None of the cases cited from the United States courts seem to bear directly upon the question immediately involved here — 'that is, of the right of an employe to prove for future services — except, perhaps, the case of James Dunlap Carpet Company, supra, and with the utmost respect for the learned judge deciding the case I am, for the reason stated above, unable to agree with his conclusion. I have, perhaps, cited authorities at unnecessary length, but the question is an interesting one, and is presented in its present shape for the first time in this district. I do not believe that it was the intention and purpose of the bankruptcy act that contracts extending into the future for rent and personal services should be left hanging over the bankrupt to embarrass and harass him after his discharge in bankruptcy. It is said that if this is not true, and he is relieved of such liability by the bankruptcy act, it follows that claims for such rent and personal service should be admitted to proof in the bankruptcy proceedings.

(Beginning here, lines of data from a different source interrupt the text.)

Lemma universal_newlines_plain (s : str) :
  ~ In CR s -> universal_newlines s = s.
Proof.
  induction s as [|c s IH]; intros H; [reflexivity|].
  cbn [universal_newlines]. destruct (N.eqb c CR) eqn:E.
  - apply N.eqb_eq in E. subst. exfalso. apply H. now left.
  - rewrite IH; [reflexivity|]. intros Hin. apply H. now right.
Qed.

Lemma file_lines_line (line rest : str) :
  ~ In LF line ->
  file_lines (line ++ LF :: rest) = (line ++ [LF]) :: file_lines rest.
Proof.
  induction line as [|c line IH]; intros H.
  - reflexivity.
  - simpl app. cbn [file_lines].
    replace (N.eqb c LF) with false.
    + rewrite IH; [reflexivity|]. intros Hin. apply H. now right.
    + symmetry. apply N.eqb_neq. intros ->. apply H. now left.
Qed.

Lemma word_no_char (w : str) (c : char) :
  word w -> isspace c = true -> ~ In c w.
Proof.
  intros [_ Hns] Hc Hin. unfold nospace in Hns. rewrite Forall_forall in Hns.
  rewrite (Hns c Hin) in Hc. discriminate.
Qed.

Lemma lstrip_word (w t : str) : word w -> lstrip (w ++ t) = w ++ t.
Proof.
  intros [Hne Hns]. destruct w as [|c w]; [congruence|].
  inversion Hns as [|? ? Hc _]; subst. simpl. now rewrite Hc.
Qed.

(** One line of the merges file, as [load] reads it. *)
Lemma line_parts (a b : str) :
  word a -> word b ->
  split (strip (a ++ [SPACE] ++ b ++ [LF])) = [a; b].
Proof.
  intros Ha Hb. unfold strip. rewrite lstrip_word by assumption.
  unfold rstrip.
  replace (a ++ [SPACE] ++ b ++ [LF]) with ((a ++ [SPACE] ++ b) ++ [LF])
    by now rewrite <- !app_assoc.
  rewrite rev_app_distr. simpl List.rev at 2. simpl app at 1.
  cbn [lstrip]. change (isspace LF) with true. cbv iota.
  change (a ++ SPACE :: b) with (a ++ [SPACE] ++ b).
  rewrite (app_assoc a), (rev_app_distr (a ++ [SPACE]) b).
  rewrite lstrip_rev_word by assumption.
  rewrite <- rev_app_distr, rev_involutive, <- app_assoc.
  simpl app. rewrite split_app_sep by reflexivity.
  now rewrite !split_word.
Qed.

Lemma load_merges_text (ms : list pair) :
  Forall (fun p => word (fst p) /\ word (snd p)) ms ->
  load_merges
    (List.concat (List.map (fun ab => fst ab ++ [SPACE] ++ snd ab ++ [LF]) ms)) = ms.
Proof.
  intros H. unfold load_merges.
  set (text := List.concat _).
  assert (Hcr : ~ In CR text).
  { subst text. intros Hin. apply in_concat in Hin as (l & Hl & Hin).
    apply in_map_iff in Hl as ([a b] & <- & Hab).
    rewrite Forall_forall in H. destruct (H _ Hab) as [Ha Hb]. simpl in *.
    pose proof (word_no_char a CR Ha eq_refl).
    pose proof (word_no_char b CR Hb eq_refl).
    repeat (rewrite in_app_iff in Hin || simpl in Hin).
    unfold SPACE, LF, CR in *. intuition discriminate. }
  rewrite universal_newlines_plain by assumption. subst text. clear Hcr.
  induction H as [|[a b] ms [Ha Hb] Hms IH]; [reflexivity|].
  cbn [List.map List.concat fst snd] in *.
  replace ((a ++ [SPACE] ++ b ++ [LF]) ++
           List.concat (List.map (fun ab => fst ab ++ [SPACE] ++ snd ab ++ [LF]) ms))
    with ((a ++ [SPACE] ++ b) ++ LF ::
          List.concat (List.map (fun ab => fst ab ++ [SPACE] ++ snd ab ++ [LF]) ms))
    by (now rewrite <- !app_assoc).
  rewrite file_lines_line.
  - cbn [List.flat_map]. rewrite IH.
    replace ((a ++ [SPACE] ++ b) ++ [LF]) with (a ++ [SPACE] ++ b ++ [LF])
      by (now rewrite <- !app_assoc).
    now rewrite line_parts.
  - pose proof (word_no_char a LF Ha eq_refl).
    pose proof (word_no_char b LF Hb eq_refl).
    intros Hin. repeat (rewrite in_app_iff in Hin || simpl in Hin).
    unfold SPACE, LF in *. intuition discriminate.
Qed.

End MergesFacts.

Import MergesFile MergesFacts.

(** X20: the merges file round-trips: when every symbol of the merge
    table is non-empty, free of whitespace and free of surrogate code
    points, [save] writes a text from which [load] reads the same merge
    table, in the same order.  By X19 the merges that [train] adds have
    such symbols when the corpus has no surrogates. *)
Theorem merges_file_round_trip (self : BPETokenizer) :
  Forall (fun p => word (fst p) /\ word (snd p)) (merges self) ->
  Forall (fun p => List.forallb encodable (fst p ++ snd p) = true) (merges self) ->
  exists text, save_merges self = Some text /\ load_merges text = merges self.
Proof.
  intros Hw He. exists (merges_text self). split.
  - unfold save_merges.
    replace (List.forallb encodable (merges_text self)) with true; [reflexivity|].
    symmetry. apply forallb_forall. intros c Hc.
    unfold merges_text in Hc. apply in_concat in Hc as (l & Hl & Hc).
    apply in_map_iff in Hl as ([a b] & <- & Hab).
    rewrite Forall_forall in He. specialize (He _ Hab). simpl in *.
    rewrite forallb_forall in He.
    repeat (rewrite in_app_iff in Hc || simpl in Hc).
    destruct Hc as [Hc|[Hc|[Hc|[Hc|[]]]]].
    + apply He. rewrite in_app_iff. auto.
    + now subst c.
    + apply He. rewrite in_app_iff. auto.
    + now subst c.
  - now apply load_merges_text.
Qed.

Lemma merges_file_round_trip_witness :
  exists text,
    save_merges (train (BPE.init 10) (lit "ab ab ab ba")) = Some text /\
    load_merges text = merges (train (BPE.init 10) (lit "ab ab ab ba")).
Proof.
  assert (E : merges (train (BPE.init 10) (lit "ab ab ab ba")) =
              [(lit "a", lit "b"); (lit "ab", EOW)]) by (vm_compute; reflexivity).
  apply merges_file_round_trip; rewrite E.
  - constructor; [|constructor; [|constructor]];
      (split; (split; [discriminate|])); cbn [fst snd];
      apply Forall_forall; intros c Hc; vm_compute in Hc;
      repeat (destruct Hc as [<-|Hc]; [reflexivity|]); destruct Hc.
  - constructor; [reflexivity|]. constructor; [reflexivity|]. constructor.
Defined.

(** ** Before any training *)

Module UntrainedFacts.
Import BPE Trigram Story Generator PyStrFacts PyStrMore RoundTrip.

Lemma str_eqb_neq' (a b : str) : a <> b -> str_eqb a b = false.
Proof.
  intros H. destruct (str_eqb a b) eqn:E; [|reflexivity].
  apply str_eqb_eq in E. contradiction.
Qed.

Lemma spell_cons (c d : char) (w : str) :
  spell (c :: d :: w) = [c] ++ SPACE :: spell (d :: w).
Proof. reflexivity. Qed.

(** Without merges a word is cut into its characters and the marker. *)
Lemma split_spell (w : str) : nospace w -> split (spell w) = chars w ++ [EOW].
Proof.
  intros H. induction H as [|c w Hc Hw IH]; [reflexivity|].
  destruct w as [|d w].
  - change (spell [c]) with ([c] ++ SPACE :: EOW).
    rewrite split_app_sep by reflexivity.
    rewrite (split_word [c]) by (split; [discriminate|now repeat constructor]).
    reflexivity.
  - rewrite spell_cons, split_app_sep by reflexivity.
    rewrite IH, (split_word [c]) by (split; [discriminate|now repeat constructor]).
    reflexivity.
Qed.

Lemma story_loop_eos (self : TrigramLanguageModel) (rnd : nat -> Q) (n : nat) :
  (forall context u, generate_next_token self context u = eos_id) ->
  forall step g, story_loop self rnd n step g = g ++ List.repeat eos_id n.
Proof.
  intros H. induction n as [|n IH]; intros step g.
  - simpl. now rewrite app_nil_r.
  - cbn [story_loop]. rewrite H. simpl Z.eqb. cbv iota.
    rewrite IH, <- app_assoc. reflexivity.
Qed.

I do not think this follows at all. The adjudication in bankruptcy ends all such contracts. Of course, proof may be allowed for any amount due prior to the institution of the proceedings in bankruptcy. It is provided by the bankruptcy act that for most personal services the employé would have priority for any amount due him for as much as three months preceding the bankruptcy proceedings. This fact of priority of payment for three months extending to so large a class of employes is another reason why I believe it was the intention, in passing this act, that such contracts should terminate with the adjudication in bankruptcy. All this is certainly true as to a partnership. The adjudication dissolves it by operation of law, and that dissolution ends all its liabilities except such as are expressed in the act.
My conclusion is that the referee in bankruptcy correctly decided that this claim should not be admitted to proof.
What has been said in the foregoing applies equally to the claim of J. F. Maybank, which is of the same character, and which was argued at the same time as was the claim T. B. Ketterson.